Sunsets, whether voluptuous and pulsing or thin with the whisper of winter rain, held a special place in her heart. It was under another western sky, in an East over a decade ago, that Ali, her beloved Ali, had proclaimed his love for her. That was the night he had given her a beautiful brass jewelry box, a simple little chest etched with desert roses, with the promise that it would be the first of many keepsakes. It was a promise he had not kept, one he had no way of keeping, she realized, now that she looked back on it.
Back then, back when they had been seventeen and in the midst of the free-loving seventies, it had seemed as though they would have an eternity to plan and play out their dreams. Funny, thought Marjan, how she and Ali had only held hands when they started dating, their passions manifesting solely in long and languorous kisses.
While their school friends had taken full advantage of Tehran's heady modernism, a moment of amnesia for the traditionally staid capital, she and Ali had chosen to keep their bond fairly chaste. It would take a separation and the coming of the Revolution to bring them together in a deeper union.
When she allowed herself to think of those days, in moments when neither of her sisters was present, Marjan always marveled at the circumstances of their first night together. Unlike the white satin romance they had planned on that school trip to Istanbul, when he had bought her the brass box, their first encounter had been a h
ushed affair, played out tenuously on a springy cot in the darkened offices of The Voice, the revolutionary newspaper she and Ali helped print underground. The word irony did not have an equivalent in Farsi, but Marjan had long since come to regard that night as ironic.
It was ironic, after all, that she and Ali had come together only after she had joined his cause and started wearing a roosarie, a traditional head scarf. Ironic that through their words of rupture and revolt, constructed piecemeal on an old printing press, they had joined their bodies for those brief moments of bliss. Pure, uncomplicated happiness.
It was as if the secrecy of their revolutionary venture had allowed them a separate space of their own, a room with walls that only they could enter. Was it only within boundaries that people were allowed the freedom to be themselves, to be fully naked in both soul and body? Marjan sometimes wondered. It was, after all, the Iranian way, separating one's public and private worlds, allowing no stranger beyond your closed door. All those walled gardens and veils, those captive singing nightingales.

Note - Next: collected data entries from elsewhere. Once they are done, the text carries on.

(** The payload hash reads the whole file. *)
Lemma hash_file_spec D fuel : ∀ ctx s pos, fpay s = Some D → fs_open_at s STREAM_PAYLOAD_PATH pos D → 0 ≤ pos →
  let '(c, s') := hash_file fuel ctx s in
  reading s' D ∧ same_files s s' ∧ ∀ c', c = Some c' → stream_bytes c' = stream_bytes ctx ++ zdrop pos D.
Proof.
  induction fuel as [|fuel IH]; intros ctx s pos HD Ho Hpos; cbn [hash_file].
  { split_and!; [split; eauto|done|done]. }
  destruct (fs_file_read s g_file 256) as [[r bs] s1] eqn:Er.
  destruct (file_read_spec _ 256 _ _ _ _ _ _ Ho (proj1 (Z.leb_le 0 256) eq_refl) Hpos Er) as (Hq & Ho1 & Hr).
  assert (HD1 : fpay s1 = Some D) by (unfold fpay; by rewrite Hq).
  destruct (Z.ltb_spec r 0); [split_and!; [split; eauto|done|done]|]. destruct (Hr ltac:(done)) as [Hbs Hlen].
  destruct (Z.eqb_spec r 0) as [->|Hr0].
  { split_and!; [split; eauto|done|]. intros c' [= <-]. symmetry in Hlen. apply zlen_zero in Hlen. subst bs.
    destruct (zdrop pos D); [by rewrite app_nil_r|done]. }
  destruct (crypto_sha256_stream_update ctx bs) as [ctx1|] eqn:Eu; [|split_and!; [split; eauto|done|done]].
  pose proof (zlen_nonneg bs). specialize (IH ctx1 s1 (pos + zlen bs) HD1 Ho1 ltac:(lia)).
  destruct (hash_file fuel ctx1 s1) as [c s']. destruct IH as (Hrd & Hq' & Hc).
  split_and!; [done|by eapply same_files_trans|]. intros c' Ec. rewrite (Hc c' Ec), (law_stream_update _ _ _ Eu).
  rewrite <- app_assoc. f_equal. rewrite <- (ztake_zdrop (zlen bs) (zdrop pos D)). f_equal.
  - rewrite Hbs. symmetry. apply ztake_len.
  - by rewrite zdrop_zdrop.
Qed.

Lemma recompute_spec s :
  let '(r, s') := recompute_payload_hash_from_flash (C := C) s in
  same_files s s' ∧ ∀ h, r = Some h → ∃ D, fpay s = Some D ∧ h = sha256 (C := C) D.
Proof.
  unfold recompute_payload_hash_from_flash. destruct (fs_open_global s _ _) as [r s1] eqn:Eo.
  destruct (open_payload _ _ _ Eo) as [Hq1 Ho]. destruct (Z.eqb_spec r 0) as [Hr|Hr]; cbn [negb]; [|done].
  destruct (Ho Hr) as (D & HD & Hrd). destruct crypto_sha256_stream_init as [c0|] eqn:E0; cycle 1.
  { pose proof (close_payload _ _ Hrd) as Hq. destruct (fs_close_global s1). split; [|done].
    by eapply same_files_trans. }
  pose proof (open_global_spec _ _ _ _ _ Eo) as (_ & _ & Hop). destruct (Hop Hr) as (_ & D' & _ & HD' & Hat).
  assert (D' = D) as ->. { destruct Hrd as [Hrd _]. unfold fpay in Hrd. congruence. }
  pose proof (hash_file_spec D (S (Z.to_nat (fs_file_size s1 g_file))) c0 s1 0 (proj1 Hrd) Hat ltac:(done)) as Hf.
  destruct (hash_file _ c0 s1) as [c s2]. destruct Hf as (Hrd2 & Hq2 & Hc).
  pose proof (close_payload _ _ Hrd2) as Hq3. destruct (fs_close_global s2) as [r3 s3]. cbn [snd] in Hq3.
  split; [by do 2 (eapply same_files_trans; [eassumption|])|]. intros h Hh. exists D. split; [done|].
  destruct c as [c|]; [|done]. rewrite (law_stream_final _ _ Hh), (Hc c eq_refl), (law_stream_init _ E0). done.
Qed.
End SignPayload.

Was it better to give all of yourself and open up your wounds, your darker moments to another person? Or were you richer for being conservative, for keeping your emotions to yourself?Maybe it was necessary to have a bit of mystery in life, Marjan told herself, to keep some things hidden from others. Perhaps there were secrets that you could share only with yourself. Or was this an argument for justifying the ever-gilded cage, the Republic that Ali had fought and, perhaps, died for? She just did not know. It was a puzzle that would probably never be solved. One of those questions that would eternally confound the human heart.
Maybe it was better to concentrate on the chickpea cookies she was toting for the Bonfire, thought Marjan, turning down Main Mall.
WITH THE COOKIE TRAYS held securely in her arms, Marjan quickly crossed over to a packed Fadden's Field. Even before she stepped onto the grassy knoll adjacent to Danny Fadden's Mini-Mart, she could feel the ground quiver with the excitement to come. This would be the first year Ballinacroagh would be celebrating the end of the harvest season in such a grand manner. There had been an attempt at organizing a celebratory event last year, but that had gone the way of the proverbial smoke.